Speaking to your target audiences about solving financial problems through the media can be very effective. Share your knowledge for “free,” rather than buying advertising. Instead of telling people how great you are, show them. With patience and some knowledge about how the process works, public relations can lead to a bull market for your business.
Have you ever sat at your desk watching CNBC, thinking “I know as much as this guy. Why is he on TV and not me?” Maybe you dream of being quoted in The Wall Street Journal or Business Week. There’s no reason to dream: you can make it a reality. But you must remember the following three key points of public relations:
1. You Are the Expert No one knows how to solve financial problems for clients better than you. Your methods and case studies are valuable to individual investors who will either try to implement your ideas themselves, or come to an advisor like you.
2. Form a Clear Plan Like giving financial advice, you must first start with a plan when doing public relations. Set it to paper. What are your goals? Do you want to double your business? How much public awareness would it take? Break it down like a public relations professional would by delineating the following issues:
Positioning What are the key aspects of your firm? List the highlights. Then enumerate your strengths as an advisor. For some advisors it might be a unique approach to asset allocation. For others it might be a strong interest in technology. Others might have insights into a certain niche market.

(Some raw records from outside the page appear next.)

Lemma ParseLine_meaning line c m s :
  is_done (meaning (line, c)) = true -> waits s -> current_callback s = true ->
  exists s' out, ParseLine line (line ++ c :: m) s = Done (s', out) /\
    streambuf s' = streambuf s /\ read_outstanding s' = read_outstanding s /\ write_buffer s' = write_buffer s /\
    waits s' /\ concat (map delivered out) = frame_of (line, c) /\ concat (map started out) = [] /\
    (current_callback s' = true -> frame_of (line, c) = []).
Proof.
  unfold meaning, frame_of, meaning, waits. cbn [fst snd]. intros Hm Hw Hc. rewrite Hc in Hw. unfold ParseLine.
  destruct (Z.eqb_spec (zlen line) 0) as [E|_].
  { destruct line; [|rewrite zlen_cons in E; pose proof (zlen_nonneg line); lia].
    change (starts_with [] (text_of "rcv ")) with false. eexists _, _. split; [done|]. rewrite Hc. by split_and!. }
  case_bool_decide as Eo.
  { subst line. change (starts_with (text_of "OK") (text_of "rcv ")) with false. eexists _, _. split; [done|]. cbn.
    rewrite Hc. by split_and!. }
  destruct (starts_with line (text_of "rcv ")); [|eexists _, _; split; [done|]; rewrite Hc; by split_and!].
  destruct (current_frame s) as [fr|] eqn:Ef; [|done].
  destruct (ParseRcv line (line ++ [c])) as [f|] eqn:Er; [|done].
  change (c :: m) with ([c] ++ m). rewrite app_assoc.
  rewrite (ParseRcv_app line (line ++ [c]) m f) by (done || (rewrite zlen_app; pose proof (zlen_nonneg [c]); lia)).
  rewrite bind_done. destruct f as [f|]; eexists _, _; (split; [done|]); cbn; rewrite ?Hc, ?Ef; by split_and!.
Qed.

(** What a round of parsing keeps. *)
Definition parsed (got : list byte) (fs : list Frame.Frame) (s s' : State) (out : list output) : Prop :=
  leaves got (fs ++ concat (map delivered out)) (streambuf s') /\ read_outstanding s' = read_outstanding s /\
  write_buffer s' = write_buffer s /\ waits s' /\ concat (map started out) = [] /\
  (current_callback s' = true -> concat (map delivered out) = []).

Lemma fd_ParseFrame_keeps got fs s :
  leaves got fs (streambuf s) -> tame got = true -> waits s -> current_callback s = true ->
  exists handled s' out, ParseFrame s = Done (handled, s', out) /\ parsed got fs s s' out /\
    if handled : bool then (length (streambuf s') < length (streambuf s))%nat /\ find_newline (streambuf s) <> None
    else find_newline (streambuf s') = None /\ current_callback s' = true.
Proof.
  intros Hl Ht Hw Hc. unfold ParseFrame, parsed. pose proof Hw as Hw'. unfold waits in Hw'. rewrite Hc in Hw'.
  destruct (current_frame s) as [fr|] eqn:Ef; [|done]. pose proof (leaves_tame _ _ _ Hl Ht) as Hb.
  destruct (find_newline (streambuf s)) as [i|] eqn:Ei.
  - destruct (find_newline_spec _ _ Ei) as (c & Eb & Hi & El). unfold tame in Hb. rewrite El in Hb. cbn [fst snd forallb] in Hb.
    apply andb_true_iff in Hb as [[[Hm _]%andb_true_iff _]%andb_true_iff _].
    destruct (ParseLine_meaning (ztake i (streambuf s)) c (zdrop (i + 1) (streambuf s)) s Hm Hw Hc)
      as (s1 & out & E & E1 & E2 & E3 & W & D & St & Hn). rewrite <- Eb in E. rewrite E, bind_done.
    eexists true, _, _. split; [done|]. cbn. split_and!; try done.
    + rewrite D, E1. by apply leaves_line.
    + intros Hc1. by rewrite D, Hn.
    + rewrite E1. apply (f_equal length) in Eb. rewrite length_app in Eb. cbn [length] in Eb. lia.
  - unfold tame in Hb. rewrite (find_newline_none _ Ei) in Hb. cbn in Hb. apply Z.leb_le in Hb.
    rewrite (proj2 (Z.ltb_ge _ _)) by done. eexists false, _, _. split; [done|]. cbn. rewrite app_nil_r. by split_and!.
Qed.
(* ===== verification/SocketcanFrameStream.v ===== *)
(** * multiplex/socketcan_frame_stream.cc: frames on a CAN bus of the host

    [SocketcanFrameStream::Impl] sends and receives the [canfd_frame] of Linux; how
    that lies in memory belongs to the kernel, so a frame here is the record.
    What follows the code: one frame a write, several frames one after the other as
    the writes complete, and frames that are received as they come. *)
From S2P Require Import Prelude Streams MultiplexStream Register FrameStream FdcanusbFrameStream FdcanusbText.
#[local] Open Scope Z_scope.

Module SocketcanFrameStream.

(** linux/can.h *)
Definition CAN_EFF_FLAG : Z := 0x80000000.
Definition CANFD_MTU : Z := 72.
Record canfd_frame := { can_id : Z; len : Z; data : list byte }.

(** The table of sizes is the same as that of the adapter's stream. *)
Definition RoundUpDlc (value : Z) : Z :=
  if value =? 0 then 0
  else if value =? 1 then 1
  else if value =? 2 then 2
  else if value =? 3 then 3
  else if value =? 4 then 4
  else if value =? 5 then 5
  else if value =? 6 then 6
  else if value =? 7 then 7
  else if value =? 8 then 8
  else if value <=? 12 then 12
  else if value <=? 16 then 16
  else if value <=? 20 then 20
  else if value <=? 24 then 24
  else if value <=? 32 then 32
  else if value <=? 48 then 48
  else if value <=? 64 then 64
  else 0.

(** Who hears of the end of a write: the client, or the next of several writes,
    [WriteMultipleContext]. *)
Inductive write_callback :=
  | ClientWrite
  | NextWrite (frames : list Frame.Frame) (index : Z).

Inductive can_output :=
  | Write (frame : canfd_frame) (callback : write_callback)
  | StartedRead
  | CancelStream
  | Other (o : output).

Record State := {
  current_frame : option Frame.Frame;
  current_callback : bool;
  send_frame : canfd_frame;
}.

Definition make : State :=
  {| current_frame := None; current_callback := false;
     send_frame := {| can_id := 0; len := 0; data := replicate 64 (byte.of_Z 0) |} |}.

Definition with_send (f : canfd_frame) (s : State) : State :=
  {| current_frame := current_frame s; current_callback := current_callback s; send_frame := f |}.
Definition with_current (f : option Frame.Frame) (c : bool) (s : State) : State :=
  {| current_frame := f; current_callback := c; send_frame := send_frame s |}.

(** The loop that pads [data] from a size to another. *)
Fixpoint pad (n : nat) (i : Z) (data : list byte) : outcome (list byte) :=
  match n with
  | O => Done data
  | S n => data ← store data i [byte.of_Z 0x50]; pad n (i + 1) data
  end.

Definition AsyncWrite (frame : Frame.Frame) (callback : write_callback) (s : State) : outcome (State * list can_output) :=
  let id := Z.lor (Z.shiftl (Z.lor (Frame.source_id frame) (if Frame.request_reply frame then 0x80 else 0x00)) 8)
                  (Frame.dest_id frame) in
  let id := if 0x7ff <? id then Z.lor id CAN_EFF_FLAG else id in
  let actual_size := RoundUpDlc (zlen (Frame.payload frame)) in
  data ← store (data (send_frame s)) 0 (Frame.payload frame);
  data ← pad (Z.to_nat (actual_size - zlen (Frame.payload frame))) (zlen (Frame.payload frame)) data;
  let f := {| can_id := id; len := actual_size; data := data |} in
  Done (with_send f s, [Write f callback]).

Definition StartWriteMultipleContext (frames : list Frame.Frame) (index : Z) (s : State)
    : outcome (State * list can_output) :=
  if zlen frames <=? index then Done (s, [Other (WritePosted 0)])
  else
    match frames !! Z.to_nat index with
    | None => Faulted Undefined
    | Some frame => AsyncWrite frame (NextWrite frames (index + 1)) s
    end.

Definition AsyncWriteMultiple (frames : list Frame.Frame) (s : State) : outcome (State * list can_output) :=
  StartWriteMultipleContext frames 0 s.

(** A write has completed. *)
Definition HandleWrite (ec : Z) (callback : write_callback) (s : State) : outcome (State * list can_output) :=
  match callback with
  | ClientWrite => Done (s, [Other (WriteCalled ec)])
  | NextWrite frames index =>
      if negb (ec =? 0) then Done (s, [Other (WritePosted ec)])
      else StartWriteMultipleContext frames index s
  end.

Definition AsyncRead (frame : Frame.Frame) (timeout : Z) (s : State) : outcome (State * list can_output) :=
  _ ← mj_assert (match current_frame s with None => true | _ => false end);
  _ ← mj_assert (negb (current_callback s));
  let timer := if timeout =? 0 then TimerCancel else TimerStart timeout in
  Done (with_current (Some frame) true s, [Other timer; StartedRead]).

(** A read has completed, with [size] bytes and [recv_frame] filled. *)
Definition HandleRead (ec size : Z) (recv_frame : canfd_frame) (s : State) : outcome (State * list can_output) :=
  if negb (ec =? 0) then Done (with_current None false s, [Other (ReadPosted ec (current_frame s))])
  else
    _ ← mj_assert (size =? CANFD_MTU);
    match current_frame s with
    | None => Faulted Undefined
    | Some _ =>
        payload ← load (data recv_frame) 0 (len recv_frame);
        let frame :=
          {| Frame.source_id := Z.shiftr (Z.land (can_id recv_frame) 0x7f00) 8;
             Frame.dest_id := Z.land (can_id recv_frame) 0x007f;
             Frame.request_reply := negb (Z.land (can_id recv_frame) 0x8000 =? 0);
             Frame.payload := payload |} in
        Done (with_current None false s, [Other (ReadPosted 0 (Some frame))])
    end.

Definition HandleTimer (ec : Z) (s : State) : outcome (State * list can_output) :=
  if ec =? kAborted then Done (s, [])
  else
    _ ← FailIf ec;
    if current_callback s then Done (s, [CancelStream]) else Done (s, []).

Definition cancel (s : State) : outcome (State * list can_output) := Faulted Assertion.
Definition read_data_queued (s : State) : bool := false.
Definition properties_max_size : Z := 64.
End SocketcanFrameStream.
Import SocketcanFrameStream.

(** ** Frames go through *)
Lemma pad_stores n : forall i d, 0 <= i -> i + Z.of_nat n <= zlen d ->
  exists d', pad n i d = Done d' /\ zlen d' = zlen d /\ ztake (i + Z.of_nat n) d' = ztake i d ++ replicate n (byte.of_Z 0x50).
Proof.
  induction n as [|n IH]; intros i d Hi Hd.
  { exists d. cbn [pad replicate]. by rewrite Z.add_0_r, app_nil_r. }
  cbn [pad]. destruct (store d i [byte.of_Z 0x50]) as [d1|f] eqn:E; [|rewrite store_done in E by (change (zlen [_]) with 1; lia); done].
  rewrite bind_done. pose proof (zlen_store _ _ _ _ E) as Hz. destruct (IH (i + 1) d1 ltac:(lia) ltac:(lia)) as (d' & -> & Hz' & Ht).
  exists d'. split_and!; [done|lia|]. replace (i + Z.of_nat (S n)) with (i + 1 + Z.of_nat n) by lia. rewrite Ht.
  pose proof (store_prefix _ _ _ _ E) as Hp. change (zlen [_]) with 1 in Hp. rewrite Hp, <- app_assoc. done.
Qed.

Lemma can_RoundUpDlc_size n : 0 <= n -> RoundUpDlc n = bus_size n.
Proof. exact (RoundUpDlc_size n). Qed.

(** The state of a stream that has sent something. *)
Definition ready (s : State) : Prop := zlen (data (send_frame s)) = 64.

Definition fits_can (f : Frame.Frame) : Prop :=
  in_u 7 (Frame.source_id f) /\ in_u 7 (Frame.dest_id f) /\ zlen (Frame.payload f) <= 64.

Lemma id_and_flag id mask : in_u 16 id -> 0 <= mask < 2 ^ 31 -> Z.land (Z.lor id CAN_EFF_FLAG) mask = Z.land id mask.
Proof.
  intros Hi Hm. rewrite Z.land_lor_distr_l. enough (Z.land CAN_EFF_FLAG mask = 0) as -> by apply Z.lor_0_r.
  change CAN_EFF_FLAG with (Z.shiftl 1 31). apply Z.bits_inj'. intros n Hn.
  rewrite Z.land_spec, Z.bits_0. destruct (Z.lt_ge_cases n 31).
  - rewrite Z.shiftl_spec_low by lia. done.
  - apply andb_false_iff. right. apply Z.bits_above_log2; [lia|]. destruct (Z.eq_dec mask 0) as [->|]; [cbn; lia|].
    apply Z.log2_lt_pow2; [lia|]. apply Z.lt_le_trans with (2 ^ 31); [lia|]. apply Z.pow_le_mono_r; lia.
Qed.

Lemma AsyncWrite_frame f callback s : fits_can f -> ready s ->
  exists s' c, AsyncWrite f callback s = Done (s', [Write c callback]) /\ ready s' /\
    current_frame s' = current_frame s /\ current_callback s' = current_callback s /\
    len c = zlen (padded f) /\ zlen (data c) = 64 /\ ztake (len c) (data c) = padded f /\
    (can_id c = id_of f \/ can_id c = Z.lor (id_of f) CAN_EFF_FLAG).
Proof.
  intros (Hs & Hd & Hp) Hr. unfold AsyncWrite, ready in *. set (p := Frame.payload f) in *. pose proof (zlen_nonneg p).
  pose proof (bus_size_bound (zlen p) ltac:(lia)) as Hb. rewrite can_RoundUpDlc_size by lia.
  destruct (store (data (send_frame s)) 0 p) as [d|] eqn:E; [|rewrite store_done in E by lia; done]. rewrite bind_done.
  pose proof (zlen_store _ _ _ _ E) as Hz. pose proof (store_prefix _ _ _ _ E) as Ht. cbn [ztake Z.to_nat] in Ht.
  destruct (pad_stores (padding f) (zlen p) d ltac:(lia)) as (d' & E' & Hz' & Ht'); [unfold padding; fold p; lia|].
  unfold padding in E' at 1. fold p in E'. rewrite E', bind_done. cbn beta zeta.
  assert (Hl : zlen (padded f) = bus_size (zlen p)).
  { unfold padded, padding. fold p. rewrite zlen_app, zlen_replicate. lia. }
  eexists _, _. split; [done|]. cbn. split_and!; try lia; try done.
  - replace (bus_size (zlen p)) with (zlen p + Z.of_nat (padding f)) by (unfold padding; fold p; lia).
    rewrite Ht'. unfold padded. fold p. f_equal. rewrite Z.add_0_l in Ht. exact Ht.
  - fold (id_of f). destruct (_ <? _); auto.
Qed.

(** What [HandleRead] makes of a frame that was sent. *)
Definition brings (f : Frame.Frame) (c : canfd_frame) : Prop := forall r frame, current_frame r = Some frame ->
  HandleRead 0 CANFD_MTU c r = Done (with_current None false r, [Other (ReadPosted 0 (Some (on_bus f)))]).

Lemma sent_frame_brings f c : fits_can f -> len c = zlen (padded f) -> zlen (data c) = 64 -> ztake (len c) (data c) = padded f ->
  can_id c = id_of f \/ can_id c = Z.lor (id_of f) CAN_EFF_FLAG -> brings f c.
Proof.
  intros (Hs & Hd & Hp) Hl Hz Hc Hi r frame Hr. unfold HandleRead. cbn [Z.eqb negb]. change (CANFD_MTU =? CANFD_MTU) with true. cbn [mj_assert]. rewrite bind_done, Hr.
  pose proof (zlen_nonneg (padded f)).
  assert (zlen (padded f) <= 64) as Hb.
  { pose proof (bus_size_bound (zlen (Frame.payload f))). pose proof (zlen_nonneg (Frame.payload f)).
    unfold padded, padding. rewrite zlen_app, zlen_replicate. lia. }
  rewrite load_done by lia. rewrite zdrop_0, Hc, bind_done. do 5 f_equal. unfold on_bus.
  destruct (source_bits _ (Frame.request_reply f) Hs) as (S8 & S1 & S2). destruct (id_bits _ _ S8 Hd) as (I16 & I1 & I2).
  fold (id_of f) in *. set (id := id_of f) in *.
  assert (forall mask, 0 <= mask < 2 ^ 31 -> Z.land (can_id c) mask = Z.land id mask) as Hm.
  { intros mask Hm. destruct Hi as [->| ->]; [done|]. by apply id_and_flag. }
  assert (Z.shiftr (Z.land id 0x7f00) 8 = Frame.source_id f) as E1 by (rewrite Z.shiftr_land, I1; exact S1).
  assert (Z.land id 0x8000 = Z.shiftl (Z.land (Z.shiftr id 8) 0x80) 8) as E2.
  { rewrite Z.shiftl_land. change (Z.shiftl 0x80 8) with 0x8000. apply Z.bits_inj'. intros n Hn. rewrite !Z.land_spec.
    destruct (Z.lt_ge_cases n 8).
    - assert (Z.testbit 0x8000 n = false) as -> by (change 0x8000 with (2 ^ 15); apply Z.pow2_bits_false; lia). by rewrite !andb_false_r.
    - by rewrite Z.shiftl_spec, Z.shiftr_spec, Z.sub_add by lia. }
  assert (negb (Z.land id 0x8000 =? 0) = Frame.request_reply f) as E3.
  { rewrite E2, I1. clear - S2. revert S2. generalize (Z.land (Z.lor (Frame.source_id f) (if Frame.request_reply f then 128 else 0)) 128).
    intros b <-. destruct (Z.eqb_spec b 0) as [->|Hb0]; [done|]. rewrite (proj2 (Z.eqb_neq _ 0)); [done|].
    by rewrite Z.shiftl_eq_0_iff by lia. }
  by rewrite !Hm, I2, E1, E3 by lia.
Qed.

(** Writes that complete, one after the other: what is sent, and what the client
    hears of in the end. *)
Fixpoint complete (n : nat) (r : outcome (State * list can_output)) : list canfd_frame * option Z :=
  match r with
  | Done (s, [Write c callback]) =>
      match n with
      | O => ([], None)
      | S n => let '(cs, ec) := complete n (HandleWrite 0 callback s) in (c :: cs, ec)
      end
  | Done (_, [Other (WritePosted ec)]) => ([], Some ec)
  | _ => ([], None)
  end.

Lemma complete_rest rest : forall before s, Forall fits_can rest -> ready s ->
  exists cs, complete (length rest) (StartWriteMultipleContext (before ++ rest) (zlen before) s) = (cs, Some 0) /\ Forall2 brings rest cs.
Proof.
  induction rest as [|f rest IH]; intros before s Hf Hs; unfold StartWriteMultipleContext; rewrite zlen_app.
  - change (zlen []) with 0. rewrite (proj2 (Z.leb_le _ _)) by lia. exists []. by split; [|constructor].
  - apply Forall_cons_1 in Hf as [Hf Hfs]. rewrite zlen_cons. pose proof (zlen_nonneg rest).
    rewrite (proj2 (Z.leb_gt _ _)) by lia. rewrite (list_lookup_middle before rest f) by (unfold zlen; lia).
    destruct (AsyncWrite_frame f (NextWrite (before ++ f :: rest) (zlen before + 1)) s Hf Hs)
      as (s' & c & -> & Hs' & _ & _ & Hl & Hz & Hc & Hi). cbn [complete length HandleWrite Z.eqb negb].
    destruct (IH (before ++ [f]) s' Hfs Hs') as (cs & E & Hcs).
    rewrite zlen_app, <- app_assoc in E. cbn [app] in E. change (zlen [f]) with 1 in E. rewrite E.
    exists (c :: cs). split; [done|]. constructor; [by apply sent_frame_brings|done].
Qed.

(** Frames go through.  However many are given to one write, they are sent
    one after the other, each as the one before has gone, and the client hears once
    that all have; and a frame that was sent is received with its source,
    destination and the bit for an answer, its payload padded to a length that the
    bus allows. *)
Theorem socketcan_carries_frames (frames : list Frame.Frame) (s : State) :
  Forall fits_can frames -> ready s ->
  exists cs, complete (length frames) (AsyncWriteMultiple frames s) = (cs, Some 0) /\ Forall2 brings frames cs.
Proof. exact (complete_rest frames [] s). Qed.

Lemma socketcan_carries_frames_witness :
  let frames := [{| Frame.source_id := 1; Frame.request_reply := true; Frame.dest_id := 2; Frame.payload := replicate 9 (byte.of_Z 7) |};
                 {| Frame.source_id := 1; Frame.request_reply := false; Frame.dest_id := 3; Frame.payload := [] |}] in
  Forall fits_can frames /\
  exists cs, complete (length frames) (AsyncWriteMultiple frames make) = (cs, Some 0) /\ Forall2 brings frames cs.
Proof.
  assert (Hf : Forall fits_can
    [{| Frame.source_id := 1; Frame.request_reply := true; Frame.dest_id := 2; Frame.payload := replicate 9 (byte.of_Z 7) |};
     {| Frame.source_id := 1; Frame.request_reply := false; Frame.dest_id := 3; Frame.payload := [] |}]).
  { repeat constructor; vm_compute; discriminate || reflexivity. }
  split; [exact Hf|]. apply (socketcan_carries_frames _ make Hf). reflexivity.
Defined.

(** A payload longer than the bus allows is copied over the end of the frame. *)
Lemma long_payload_overflows f callback s : ready s -> 64 < zlen (Frame.payload f) -> AsyncWrite f callback s = Faulted Undefined.
Proof.
  intros Hr Hp. unfold AsyncWrite. unfold ready in Hr.
  assert (store (data (send_frame s)) 0 (Frame.payload f) = Faulted Undefined) as ->; [|done].
  unfold store. rewrite Z.add_0_l, (proj2 (Z.leb_gt (zlen (Frame.payload f)) _)) by lia. by rewrite andb_false_r.
Qed.
Lemma reads_cancel t n c h : reads_ok early late cs ts -> ts !! t = Some (n, Some c) -> (forall n' c, (n', t, c) ∉ early) ->
  cs !! c = Some (h, false) -> reads_ok early late (<[c := (h, true)]> cs) (<[t := (None, None)]> ts).
Proof.
  intros H Ht Hx Hc. pose proof (lookup_lt_Some _ _ _ Hc) as Hl. eapply reads_forget_gen; [done..| |].
  - intros c' h' b'. rewrite list_lookup_insert_Some. naive_solver.
  - intros c' h' b' E. destruct (decide (c' = c)) as [->|Hn].
    + exists true. rewrite list_lookup_insert_eq by done. rewrite Hc in E. simplify_eq. split_and!; [done|by intros []|done].
    + exists b'. rewrite list_lookup_insert_ne by done. split_and!; [done..|]. congruence.
Qed.

Lemma reads_new_tunnel : reads_ok early late cs ts -> reads_ok early late cs (ts ++ [(None, None)]).
Proof.
  intros [H1 H2 H3 H4 H5 H6 H7].
  assert (Hs : forall t n c, (ts ++ [(None, None)]) !! t = Some (n, Some c) <-> ts !! t = Some (n, Some c)).
  { intros t n c. rewrite lookup_snoc_Some. split; [naive_solver|]. intros E. left. split; [by apply lookup_lt_Some in E|done]. }
  split; [|intros t n o E|done|done|intros t c Hc|intros t n c E|intros t1 t2 n1 n2 c E1 E2].
  - intros. by rewrite Hs.
  - apply lookup_snoc_Some in E as [[_ E]|[_ ?]]; [|done]. by eapply H2.
  - destruct (H5 t c Hc) as (h & b & n & o & Ec & Et & Hb). exists h, b, n, o. split_and!; [done| |done]. by apply lookup_app_l_Some.
  - apply Hs in E. by eapply H6.
  - apply Hs in E1, E2. by eapply H7.
Qed.
End reads_end.

(** Its early read is canceled, and its handler taken. *)
Lemma reads_cancel_early early late cs ts t n c h : reads_ok ((n, t, c) :: early) late cs ts -> cs !! c = Some (h, false) -> NoDup early ->
  reads_ok early late (<[c := (None, true)]> cs) (<[t := (None, None)]> ts).
Proof.
  intros H Hc Hnd. pose proof (proj1 (r_early _ _ _ _ H n t c) ltac:(set_solver)) as Ht.
  pose proof (lookup_lt_Some _ _ _ Ht) as Hl. pose proof (lookup_lt_Some _ _ _ Hc) as Hl'.
  apply reads_run in H; [|done]. set (ts1 := <[t := _]> ts) in H.
  assert (ts1 !! t = Some (None, Some c)) as Ht1 by (unfold ts1; by rewrite list_lookup_insert_eq).
  replace (<[t := (None, None)]> ts) with (<[t := (None : option nat, None : option nat)]> ts1)
    by (unfold ts1; by rewrite list_insert_insert_eq).
  replace (<[c := (None, true)]> cs) with (<[c := (None : option nat, true)]> (<[c := (h, true)]> cs)) by by rewrite list_insert_insert_eq.
  eapply reads_take; [|exists h; by rewrite list_lookup_insert_eq]. eapply reads_cancel; [done..| |done].
  intros n' c' E. apply (r_early _ _ _ _ H) in E. by rewrite Ht1 in E.
Qed.

(** ** Writes

    A write that has not ended is its nonce and tunnel; of a tunnel only
    [write_nonce] and [write_handler] matter.  [orphans] of the writes are not known
    to their tunnel any more: it was canceled while they were in progress. *)
Record writes_ok (orphans : nat) (writes : list (nat * nat)) (ts : list (option nat * option nat)) : Prop := {
  w_nonce : forall n t h, ts !! t = Some (Some n, h) -> (n, t) ∈ writes;
  w_bound : forall n t, (n, t) ∈ writes -> t < length ts;
  w_handler : forall t n h, ts !! t = Some (n, h) -> (is_Some h <-> is_Some n);
  w_nodup : NoDup writes;
  w_count : length writes = length (omap fst ts) + orphans;
}.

Objectives What are you trying to accomplish (your goals again) and with what kinds of clients?
Target markets Are you seeking high-net-worth individuals, pension plans, or corporate clients? Depending on your potential clients, your PR program will shift directions.
Target media Which press outlets serve the audiences you are trying to reach? But don’t approach competing publications at the same time with the same information.
3. Implement the Plan Once you’ve decided what you want to accomplish, and with whom, you’re ready to implement your plan. Writing will be the first exercise.
Put your opinions on paper. Write down your take on what’s going on in the industry or the investment field, particularly in your specialized area. Once you’re published, you can move on to one-on-one interviews on topics on which you have a strong opinion.
Take a meeting Invite a reporter from your targeted media out to breakfast. Find out what she’s looking for and how you can help.
Budget Figure out how much you’ll need to spend on writing, printing materials, buying those meals for reporters, and the like.
Tools Determine the basics you need to develop, such as a written biography, head shots taken by a professional photographer, and a press kit of information on yourself and your company.
Make a List List the media outlets you’d like to appear in.